Vu la procédure suivante :
Procédure contentieuse antérieure
M. C... E... a demandé au tribunal administratif de Grenoble de prononcer la décharge du complément d'impôt sur le revenu auquel il a été assujetti au titre de l'année 2011, ainsi que des majorations correspondantes.
Par un jugement n° 1607066 du 27 décembre 2018, le tribunal administratif de Grenoble a rejeté sa demande.
Procédure devant la cour
Par une requête, enregistrée le 1er mars 2019, M. E..., représenté par Me G..., demande à la cour :
1°) d'annuler ce jugement du tribunal administratif de Grenoble du 27 décembre 2018 ;
2°) de prononcer la décharge du complément d'impôt sur le revenu auquel il a été assujetti au titre de l'année 2011, ainsi que des majorations correspondantes ;
3°) de condamner l'Etat aux dépens ;
4°) de mettre à la charge de l'Etat la somme de 2 000 euros au titre de l'article L. 761-1 du code de justice administrative.
Il soutient que c'est à tort que l'administration fiscale a imposé le gain qu'il a réalisé lors de l'acquisition d'actions de la SAS Financière de Romans dans la catégorie des traitements et salaires, dès lors que ce gain s'analyse comme une plus-value de cession de valeurs mobilières imposable sur le fondement de l'article 150-0 A du code général des impôts.
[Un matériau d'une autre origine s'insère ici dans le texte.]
Lemma core_benchmark_accounts_witness :
  ∃ r vs, run_core_benchmark (λ k, Z.of_nat (k `mod` 7)) demo_items 2 1 = Val r ∧
    length vs = 2%nat ∧
    (∀ i v, vs !! i = Some v → v.*1 = commands_of i demo_items ∧
       ∃ b, apply_all empty_book (commands_of i demo_items) = Val (v.*2, b)) ∧
    br_accepted_commands r = tally accepted_in (mjoin vs) ∧ br_commands r = 4 ∧
    br_accepted_commands r + br_rejected_commands r = 4 ∧
    br_accepted_cancels r + br_rejected_cancels r = tally (λ v, is_cancel v.1) (mjoin vs) ∧
    sn_count (br_latency r) = 4.
Proof.
  apply (core_benchmark_accounts (λ k, Z.of_nat (k `mod` 7)) demo_items 2 1); try done.
  - intros k. pose proof (Nat.mod_upper_bound k 7). unfold i64_max. lia.
  - repeat constructor; simpl; (cmd_wf || done).
Defined.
Par un mémoire, enregistré le 6 septembre 2019, le ministre de l'action et des comptes publics conclut au rejet de la requête.
Il soutient que le moyen de la requête n'est pas fondé.
Vu les autres pièces du dossier ;
Vu :
- le code général des impôts et le livre des procédures fiscales ;
- le code de justice administrative ;
Les parties ayant été régulièrement averties du jour de l'audience ;
Après avoir entendu au cours de l'audience publique :
- le rapport de Mme D..., présidente-assesseure,
- les conclusions de Mme J..., rapporteure publique,
- et les observations de Me G..., représentant M. E... ;
Considérant ce qui suit :
1. M. E..., directeur administratif et financier salarié de la SAS Financière de Romans, société holding tête du groupe Robert H... dont le capital était majoritairement détenu par M. F... H... et par la SA Xamada Conseil, s'est vu consentir par ces derniers, par acte du 14 avril 2005, une promesse de vente d'actions de la SAS Financière de Romans, représentant 10 % du capital de la société, au prix de 59 332 euros, valable du 13 avril 2005 au 31 décembre 2010 et dont l'exécution était exigible entre le 1er janvier 2010 et le 31 décembre 2011. Le 23 décembre 2010, M. E... a levé l'option d'achat des actions de la SAS Financière de Romans. Par acte du 23 mars 2011, M. H... et la SA Xamada Conseil lui ont cédé 925 926 actions de la société, au prix de 59 332 euros, que M. E... a revendues, le 1er avril 2011, à la société Robert H... Holding, au prix de 200 002 euros. M. E... a fait l'objet en 2014 d'un contrôle sur pièces, à l'issue duquel l'administration fiscale, estimant que le gain résultant de l'acquisition de ces titres par l'intéressé, d'un montant de 140 670 euros, était constitutif d'un complément de rémunération, a remis en cause l'imposition selon le régime des plus-values de cession de valeurs mobilières et l'a imposé dans la catégorie des traitements et salaires. Le complément d'imposition en résultant a été assorti de la majoration de 10 % prévue à l'article 1758 A du code général des impôts. M. E... relève appel du jugement du 27 décembre 2018 par lequel le tribunal administratif de Grenoble a rejeté sa demande tendant à la décharge de ces impositions et majorations.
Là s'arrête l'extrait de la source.